The oldest known interstellar comet
A team led by University of Michigan used the ALMA observatory, in Chile’s Atacama Desert, to examine the comet last fall.
The wandering but harmless ice ball was discovered last summer, giving the POT and the European Space Agency to point several space telescopes at it as it flew over Mars in October and made its closest approach to Earth in December.
Now It is located well beyond Jupiteron its way to definitively leaving our solar system, and continues to be seen only by specialists.

Deuterium, the key to the cold origin
In it study, published in Nature Astronomy, Scientists claim to have detected extraordinarily high amounts of deuterium – or heavy hydrogen – in the comet’s water. That suggests that the comet originated in a considerably colder place – before that solar system’s star even formed– than our own cosmic environment, explained Teresa Paneque-Carreño of the University of Michigan.

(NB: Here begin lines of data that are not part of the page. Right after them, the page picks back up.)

Lemma pop_empty idle k h Q i q ws rs timeout fuel from :
  kinv idle k Q -> quiet k -> k_current k = Some from -> dq_at i k (hp_ram h) q [] ws rs ->
  (timeout = 0 -> rt_data_queue_pop notify fuel i timeout (k, h, q) = Ok (- RT_ETIMEOUT, None) (k, h, q)) /\
  (timeout <> 0 -> timeout < half_tick -> thread_ctx k from -> from <> idle ->
    stat_is (k_threads k) from RT_THREAD_READY -> exists to k' c,
    rt_data_queue_pop notify fuel i timeout (k, h, q) = Switch from to (k', h, q) c /\
    running idle k' to /\ dq_at i k' (hp_ram h) q [] ws (rs ++ [from]) /\
    (forall k2 h2 q2 th2, quiet k2 -> k_threads k2 !! from = Some th2 -> t_error th2 <> RT_EOK ->
      c (k2, h2, q2) = Ok (t_error th2, None) (k2, h2, q2))).
Proof.
  intros HI Hq Hc [HR Hw Hrs]. pose proof (dq_put_cases _ _ _ HR) as Hp. simpl in Hp.
  pose proof (dq_get_ok _ _ _ HR) as Hg.
  set (k1 := set_primask 1 k). assert (kinv idle k1 Q) as HI1 by (eapply kinv_frame; [..|exact HI]; done).
  rewrite (pop_enter fuel i timeout k h q from Hc). fold k1.
  assert (negb (dq_get_index q =? dq_put_index q) = false) as Ef
    by (rewrite (proj2 (Z.eqb_eq _ _)) by lia; done). split.
  - intros ->. rewrite pop_loop_unfold, Ef, Z.eqb_refl. by rewrite (bind_ok _ _ _ _ _ (dq_enable k h q Hq)).
  - intros Hnz Htime Hctx Hid Hst. rewrite (tc_primask _ _ Hctx).
    destruct (dq_wait_eq idle k1 Q (LDriver (DPop i)) rs from timeout HI1)
      as (to & k' & c & Ew & Hrun & Hw' & Hfr & Hres); [destruct Hctx; by split|done..|].
    exists to, k'. eexists. split; [|split; [exact Hrun|split]].
    + rewrite pop_loop_unfold, Ef, (proj2 (Z.eqb_neq _ _) Hnz).
      unfold bind at 1, krn at 1, kernel at 1 2; cbn [fst snd]; rewrite Ew; cbn [res_kernel res_bind]; reflexivity.
    + split; [done|by rewrite Hfr|done].
    + intros k2 h2 q2 th2 Hq2 Ht2 He. cbn [fst snd]. rewrite (Hres k2 th2 Ht2). cbn [res_kernel res_bind].
      rewrite (proj2 (Z.eqb_neq _ _) He). cbn [negb]. by apply dq_after_wait.
Qed.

While our Sun may have been surrounded by other newly formed stars during its gestation, he noted, this comet’s birth star may have been lonelier, resulting in less warming and cooler conditions.
Size, speed and destination of the 3I/ATLAS
The exact place of origin of the comet remains unknown. Observations from the Hubble Space Telescope place the size of its core between 440 meters and 5.6 kilometers. He walks away to 220,000 kilometers per hour.
Connecting all of these “pieces of the puzzle can give us insight into what planetary formation conditions were like in those early times,” Paneque-Carreño said in an email.
‘Oumuamua and Borisov: the other star travelers
He first known interstellar object to enter our celestial neighborhood –’Oumuamua– was discovered by a telescope in Hawaii in 2017. Comet 2I/Borisov followed in 2019, named after the Crimean amateur astronomer who first spotted it.